He Knew!

I heard "Starship Trooper" on XM today.

Funny, if "Roundabout" comes on the radio, I can’t push the button fast enough.  Then again, I always liked "The Yes Album" better than "Fragile".  But, even though I bought them all through the execrable live album, I have to admit the band became full of themselves, stretched out too long.  Am I the only Yeshead who actually likes "90215"?  But whenever I hear "Heart Of The Sunrise", I’m enraptured.  We always love the songs that were never singles, rarely on the radio, best.

I’ve been having epiphanies this week.  Or maybe flashbacks.  I’m hearing songs and they’re taking me AWAY!

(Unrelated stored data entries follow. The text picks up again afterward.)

(* ===== verification/Worker.v ===== *)
(** * Worker: consuming a subscription exactly once

    Model of [core/db/event_processed.py] and [core/worker.py]: the ledger of
    processed events and the dispatch of a delivered message. The broker
    delivers a message at least once, in any order; a worker may crash between
    the end of its handler and the record in the ledger. Two deliveries of one
    event to one scope are serialised by an advisory lock, so a delivery is one
    step. *)

From S2P Require Import Prelude Events Wiring.

(** How a delivery ends when it is not acknowledged. *)
Inductive fault := Failed (e : err) | Crashed.

Section worker.
(** The state the handlers work on. *)
Context {T : Type}.

Record worker := MkWorker {
  app : T;
  processed : gset (string * string);      (* event_processed: (scope, event_id) *)
  completed : list (string * string)       (* ghost: the handler runs that returned *)
}.

Abbreviation job := (prog worker fault).

(** [already_processed] *)
Definition already_processed (eid scope : string) : job bool :=
  gets (λ w, bool_decide ((scope, eid) ∈ processed w)).

(** [record_processed]: the columns hold 64 and 36 characters; a record that is
    there already is left alone. *)
Definition record_processed (eid scope : string) : job bool :=
  raise_when (bool_decide (64 < String.length scope) || bool_decide (36 < String.length eid)) (Failed DataError) ≫= λ _,
  known ← already_processed eid scope;
  modify (λ w, MkWorker (app w) ({[ (scope, eid) ]} ∪ processed w) (completed w)) ≫= λ _,
  mret (negb known).

(** [await handler( *args)]; a run that returns is noted. *)
Definition run_handler (key : option (string * string)) (handler : prog T err ()) : job () := λ w,
  match handler (app w) with
  | (Ok _, s) => (Ok tt, MkWorker s (processed w) (match key with Some k => k :: completed w | None => completed w end))
  | (Raise e, s) => (Raise (Failed e), MkWorker s (processed w) (completed w))
  end.

Definition event_id_of (payload : list (string * value)) : option string :=
  match get_key "event_id" payload with
  | Some (VStr (String _ _ as e)) => Some e
  | _ => None
  end.

(** [crash]: the process dies before the record is committed. *)
Definition _dispatch_with_dedup (payload : list (string * value)) (handler : prog T err ()) (scope : string)
    (crash : bool) : job () :=
  match event_id_of payload with
  | None => run_handler None handler
  | Some eid =>
      known ← already_processed eid scope;
      if (known : bool) then mret tt else
      run_handler (Some (scope, eid)) handler ≫= λ _,
      raise_when crash Crashed ≫= λ _,
      _ ← record_processed eid scope;
      mret tt
  end.

(** [_on_payload] of the worker of a subscription; [call_handler] runs a
    registered handler on its arguments. *)
Definition _on_payload (call_handler : Handler → list value → prog T err ()) (r : registry) (sub : string)
    (payload : list (string * value)) (routing_key : option string) (crash : bool) : job () :=
  match on_payload r sub (VDict payload) routing_key with
  | Raise e => raise (Failed e)
  | Ok (h, vs) => _dispatch_with_dedup payload (call_handler h vs) sub crash
  end.

(** A delivery of an event, and a run of the workers on any sequence of them. *)
Record Delivery := Deliver {
  dl_scope : string; dl_payload : list (string * value); dl_handler : prog T err (); dl_crash : bool
}.

Definition deliver (dl : Delivery) : job () :=
  _dispatch_with_dedup (dl_payload dl) (dl_handler dl) (dl_scope dl) (dl_crash dl).

Fixpoint deliver_all (dls : list Delivery) (w : worker) : worker :=
  match dls with [] => w | dl :: dls => deliver_all dls (deliver dl w).2 end.

Definition is_event (scope eid : string) (dl : Delivery) : bool :=
  bool_decide (dl_scope dl = scope) && bool_decide (event_id_of (dl_payload dl) = Some eid).

Definition runs (scope eid : string) (w : worker) : nat :=
  length (filter (λ k, k = (scope, eid)) (completed w)).

Definition crashes (scope eid : string) (dls : list Delivery) : nat :=
  length (filter (λ dl, is_event scope eid dl && dl_crash dl = true) dls).

(** ** Lemmas *)

(** The key fits the columns of the ledger. *)
Definition fits (scope eid : string) : Prop := String.length scope ≤ 64 ∧ String.length eid ≤ 36.

(** The outcomes of one delivery of an event. *)
Lemma deliver_cases dl w eid :
  event_id_of (dl_payload dl) = Some eid → fits (dl_scope dl) eid →
  let k := (dl_scope dl, eid) in
  (k ∈ processed w ∧ deliver dl w = (Ok tt, w))
  ∨ ((k ∉ processed w) ∧ ∃ e s, dl_handler dl (app w) = (Raise e, s)
       ∧ deliver dl w = (Raise (Failed e), MkWorker s (processed w) (completed w)))
  ∨ ((k ∉ processed w) ∧ ∃ s, dl_handler dl (app w) = (Ok tt, s)
       ∧ deliver dl w =
         if dl_crash dl then (Raise Crashed, MkWorker s (processed w) (k :: completed w))
         else (Ok tt, MkWorker s ({[ k ]} ∪ processed w) (k :: completed w))).
Proof.
  intros He [Hl1 Hl2]. cbv zeta.
  destruct (decide ((dl_scope dl, eid) ∈ processed w)) as [Hk|Hk]; [left|right].
  - split; [done|]. unfold deliver, _dispatch_with_dedup, already_processed. rewrite He, run_gets.
    by rewrite bool_decide_true.
  - assert (Hd : deliver dl w = (run_handler (Some (dl_scope dl, eid)) (dl_handler dl) ≫= λ _,
              raise_when (dl_crash dl) Crashed ≫= λ _, _ ← record_processed eid (dl_scope dl); mret tt) w).
    { unfold deliver, _dispatch_with_dedup, already_processed. rewrite He, run_gets. by rewrite bool_decide_false. }
    rewrite Hd. destruct (dl_handler dl (app w)) as [[[]|e] s] eqn:Hh; [right|left].
    + split; [done|]. exists s. split; [done|].
      erewrite bind_ok by (unfold run_handler; rewrite Hh; done). rewrite run_raise_when.
      destruct (dl_crash dl); [done|]. unfold record_processed. rewrite bind_assoc, run_raise_when.
      rewrite !bool_decide_false by lia. done.
    + split; [done|]. exists e, s. split; [done|]. by erewrite bind_err by (unfold run_handler; rewrite Hh; done).
Qed.

Lemma deliver_other_completed dl w scope eid :
  is_event scope eid dl = false → (∀ e, event_id_of (dl_payload dl) = Some e → fits (dl_scope dl) e) →
  runs scope eid (deliver dl w).2 = runs scope eid w
  ∧ ((scope, eid) ∈ processed (deliver dl w).2 ↔ (scope, eid) ∈ processed w).
Proof.
  unfold is_event. intros Hne Hf. destruct (event_id_of (dl_payload dl)) as [e|] eqn:He.
  - assert (Hk : (dl_scope dl, e) ≠ (scope, eid)).
    { intros [= H1 H2]. subst. by rewrite !bool_decide_true in Hne. }
    destruct (deliver_cases dl w e He (Hf e eq_refl)) as [[_ ->]|[(_ & x & s & _ & ->)|(_ & s & _ & ->)]]; [done..|].
    destruct (dl_crash dl); unfold runs; simpl; rewrite filter_cons_False by done; (split; [done|set_solver]).
  - unfold deliver, _dispatch_with_dedup, run_handler. rewrite He.
    by destruct (dl_handler dl (app w)) as [[] s].
Qed.

(** The deliveries of one event, seen from the ledger: [credit] is how many runs
    can still complete. *)
Lemma deliver_counts dl w scope eid :
  is_event scope eid dl = true → fits scope eid →
  ((scope, eid) ∈ processed w → deliver dl w = (Ok tt, w))
  ∧ (if decide ((scope, eid) ∈ processed w) then True else
     (runs scope eid (deliver dl w).2 = runs scope eid w ∧ (scope, eid) ∉ processed (deliver dl w).2)
     ∨ runs scope eid (deliver dl w).2 = S (runs scope eid w)
       ∧ (if dl_crash dl then (scope, eid) ∉ processed (deliver dl w).2 else (scope, eid) ∈ processed (deliver dl w).2)).
Proof.
  unfold is_event. intros [Hs%bool_decide_eq_true He%bool_decide_eq_true]%andb_true_iff Hf. subst scope.
  destruct (deliver_cases dl w eid He Hf) as [[Hk ->]|[(Hk & x & s & _ & ->)|(Hk & s & _ & ->)]].
  - split; [done|]. by rewrite decide_True.
  - split; [done|]. rewrite decide_False by done. left. done.
  - split; [done|]. rewrite decide_False by done. right.
    destruct (dl_crash dl); unfold runs; simpl; rewrite filter_cons_True by done; (split; [done|set_solver]).
Qed.

Definition all_fit (dls : list Delivery) : Prop :=
  ∀ dl e, dl ∈ dls → event_id_of (dl_payload dl) = Some e → fits (dl_scope dl) e.

(** Once recorded, an event is never run again. *)
Lemma recorded_frozen dls w scope eid :
  all_fit dls → fits scope eid → (scope, eid) ∈ processed w →
  runs scope eid (deliver_all dls w) = runs scope eid w ∧ (scope, eid) ∈ processed (deliver_all dls w).
Proof.
  revert w. induction dls as [|dl dls IH]; intros w Hfs Hf Hp; [done|]. simpl.
  assert (Hfs' : all_fit dls) by (intros x e Hx; apply Hfs; by apply list_elem_of_further).
  destruct (is_event scope eid dl) eqn:He.
  - destruct (deliver_counts dl w scope eid He Hf) as [Hd _]. rewrite (Hd Hp). by apply IH.
  - destruct (deliver_other_completed dl w scope eid He) as [<- Hiff].
    { intros e. apply Hfs, list_elem_of_here. }
    apply IH; [done|done|]. by apply Hiff.
Qed.

Lemma runs_bounded dls w scope eid :
  all_fit dls → fits scope eid → (scope, eid) ∉ processed w →
  runs scope eid (deliver_all dls w) ≤ runs scope eid w + crashes scope eid dls
    + (if decide ((scope, eid) ∈ processed (deliver_all dls w)) then 1 else 0).
Proof.
  revert w. induction dls as [|dl dls IH]; intros w Hfs Hf Hp; simpl; [lia|].
  assert (Hfs' : all_fit dls) by (intros x e Hx; apply Hfs; by apply list_elem_of_further).
  unfold crashes. destruct (is_event scope eid dl) eqn:He.
  - destruct (deliver_counts dl w scope eid He Hf) as [_ Hc]. rewrite decide_False in Hc by done.
    destruct Hc as [[Hr Hn]|[Hr Hc]].
    + pose proof (IH (deliver dl w).2 Hfs' Hf Hn) as H. rewrite Hr in H. unfold crashes in H.
      destruct (decide (is_event scope eid dl && dl_crash dl = true)) as [Hcr|Hcr];
        [rewrite filter_cons_True by done|rewrite filter_cons_False by done]; simpl; lia.
    + destruct (dl_crash dl) eqn:Hcr.
      * rewrite filter_cons_True by (by rewrite He, Hcr). simpl.
        pose proof (IH (deliver dl w).2 Hfs' Hf Hc) as H. rewrite Hr in H. unfold crashes in H. lia.
      * destruct (recorded_frozen dls _ scope eid Hfs' Hf Hc) as [H1 H2].
        rewrite H1, Hr. rewrite decide_True by done. lia.
  - rewrite filter_cons_False by (by rewrite He). destruct (deliver_other_completed dl w scope eid He) as [Hr Hiff].
    { intros e. apply Hfs, list_elem_of_here. }
    pose proof (IH (deliver dl w).2 Hfs' Hf) as H. rewrite Hr in H. apply H. by rewrite Hiff.
Qed.

(** Every recorded event has had a run that returned. *)
Definition ledger_ok (w : worker) : Prop := ∀ scope eid, (scope, eid) ∈ processed w → 1 ≤ runs scope eid w.

Lemma ledger_ok_deliver dl w :
  (∀ e, event_id_of (dl_payload dl) = Some e → fits (dl_scope dl) e) → ledger_ok w → ledger_ok (deliver dl w).2.
Proof.
  intros Hf Hok scope eid Hp. destruct (is_event scope eid dl) eqn:He.
  - pose proof He as He'. unfold is_event in He'. apply andb_true_iff in He' as [Hs%bool_decide_eq_true Hid%bool_decide_eq_true].
    subst scope. destruct (deliver_counts dl w _ eid He (Hf eid Hid)) as [Hin Hc].
    destruct (decide ((dl_scope dl, eid) ∈ processed w)) as [Hw|Hw].
    + rewrite (Hin Hw). by apply Hok.
    + destruct Hc as [[_ Hn]|[-> _]]; [done|lia].
  - destruct (deliver_other_completed dl w scope eid He Hf) as [-> Hiff]. by apply Hok, Hiff.
Qed.

Lemma ledger_ok_all dls w : all_fit dls → ledger_ok w → ledger_ok (deliver_all dls w).
Proof.
  revert w. induction dls as [|dl dls IH]; intros w Hf Hok; simpl; [done|]. apply IH.
  - intros x e Hx. apply Hf. by apply list_elem_of_further.
  - apply ledger_ok_deliver; [|done]. intros e. apply Hf, list_elem_of_here.
Qed.
End worker.
Arguments worker : clear implicits.
Arguments Delivery : clear implicits.

(** ** Properties *)

(** C6: the ledger makes at-least-once delivery take effect once per scope.
    Starting from an empty ledger, whatever messages the broker delivers, in
    whatever order and however often, and whichever of their handlers fail: the
    handler of an event completes in a scope at most once more than the number
    of crashes between its end and the record; once the event is recorded,
    further deliveries are acknowledged without touching anything; a delivery is
    acknowledged only after its handler has completed and the event is recorded;
    and other scopes are served independently. *)
Theorem processed_once {T} (dls : list (Delivery T)) (s : T) (scope eid : string)
    (Hdls : all_fit dls) (Hf : fits scope eid) :
  let w := deliver_all dls (MkWorker s ∅ []) in
  runs scope eid w ≤ crashes scope eid dls + (if decide ((scope, eid) ∈ processed w) then 1 else 0)
  ∧ ((scope, eid) ∈ processed w → 1 ≤ runs scope eid w)
  ∧ ∀ dl, is_event scope eid dl = true →
      let '(o, w') := deliver dl w in
      ((scope, eid) ∈ processed w → o = Ok tt ∧ w' = w)
      ∧ (o = Ok tt → (scope, eid) ∈ processed w' ∧ 1 ≤ runs scope eid w')
      ∧ ∀ scope' eid', (scope', eid') ≠ (scope, eid) → runs scope' eid' w' = runs scope' eid' w.
Proof.
  cbv zeta. assert (Hok : ledger_ok (deliver_all dls (MkWorker s ∅ []))).
  { apply ledger_ok_all; [done|]. intros k e Hk. simpl in Hk. set_solver. }
  split_and!.
  - pose proof (runs_bounded dls (MkWorker s ∅ []) scope eid Hdls Hf (not_elem_of_empty _)) as H. simpl in H. exact H.
  - apply Hok.
  - intros dl He. set (w := deliver_all dls _) in *. pose proof He as He'. unfold is_event in He'.
    apply andb_true_iff in He' as [Hs%bool_decide_eq_true Hid%bool_decide_eq_true]. subst scope.
    destruct (deliver_cases dl w eid Hid Hf) as [[Hk ->]|[(Hk & x & t & _ & ->)|(Hk & t & _ & ->)]].
    + split_and!; [done|auto|done].
    + split_and!; [done|done|done].
    + destruct (dl_crash dl); unfold runs; simpl; (split_and!; [done| |intros k' e' Hne; by rewrite filter_cons_False by done]).
      * done.
      * intros _. rewrite filter_cons_True by done. simpl. split; [set_solver|lia].
Qed.

Lemma processed_once_witness :
  let tick : prog nat err () := modify S in
  let dl := Deliver "points-reward" [("event_id", VStr "e1")] tick false in
  let w := deliver_all [dl; dl] (MkWorker 0 ∅ []) in
  runs "points-reward" "e1" w ≤ 1.
Proof.
  intros tick dl w.
  assert (Hall : all_fit [dl; dl]).
  { intros x e Hx He. apply list_elem_of_In in Hx. simpl in Hx. destruct Hx as [<-|[<-|[]]];
      injection He as <-; split; simpl; lia. }
  assert (Hf : fits "points-reward" "e1") by (split; simpl; lia).
  pose proof (processed_once [dl; dl] 0 "points-reward" "e1" Hall Hf) as (H & _). fold w in H.
  assert (Hc : crashes "points-reward" "e1" [dl; dl] = 0) by reflexivity.
  rewrite Hc in H. destruct (decide _) in H; lia.
Defined.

Like Tuesday night.  Greg Gillispie was doing a Jimmy Page tribute set on Deep Tracks.  After all, it was the guitarist’s birthday.  Did you know that Mr. Zeppelin played on Billy Joe Royal’s "Down In The Boondocks"?  I almost fired up my computer to write about the memories, of 1965.  But it was long after midnight.  They say it’s all about the morning zoo?  I still maintain the best radio happens long after dark.

Then last night I was in the mountains and I heard a cover of "Darling Be Home Soon".  I flashed back to getting into college, listening to Joe Cocker’s brilliant rendition, even better than the Lovin’ Spoonful original, before celebrating by skiing the Chute at Mad River Glen.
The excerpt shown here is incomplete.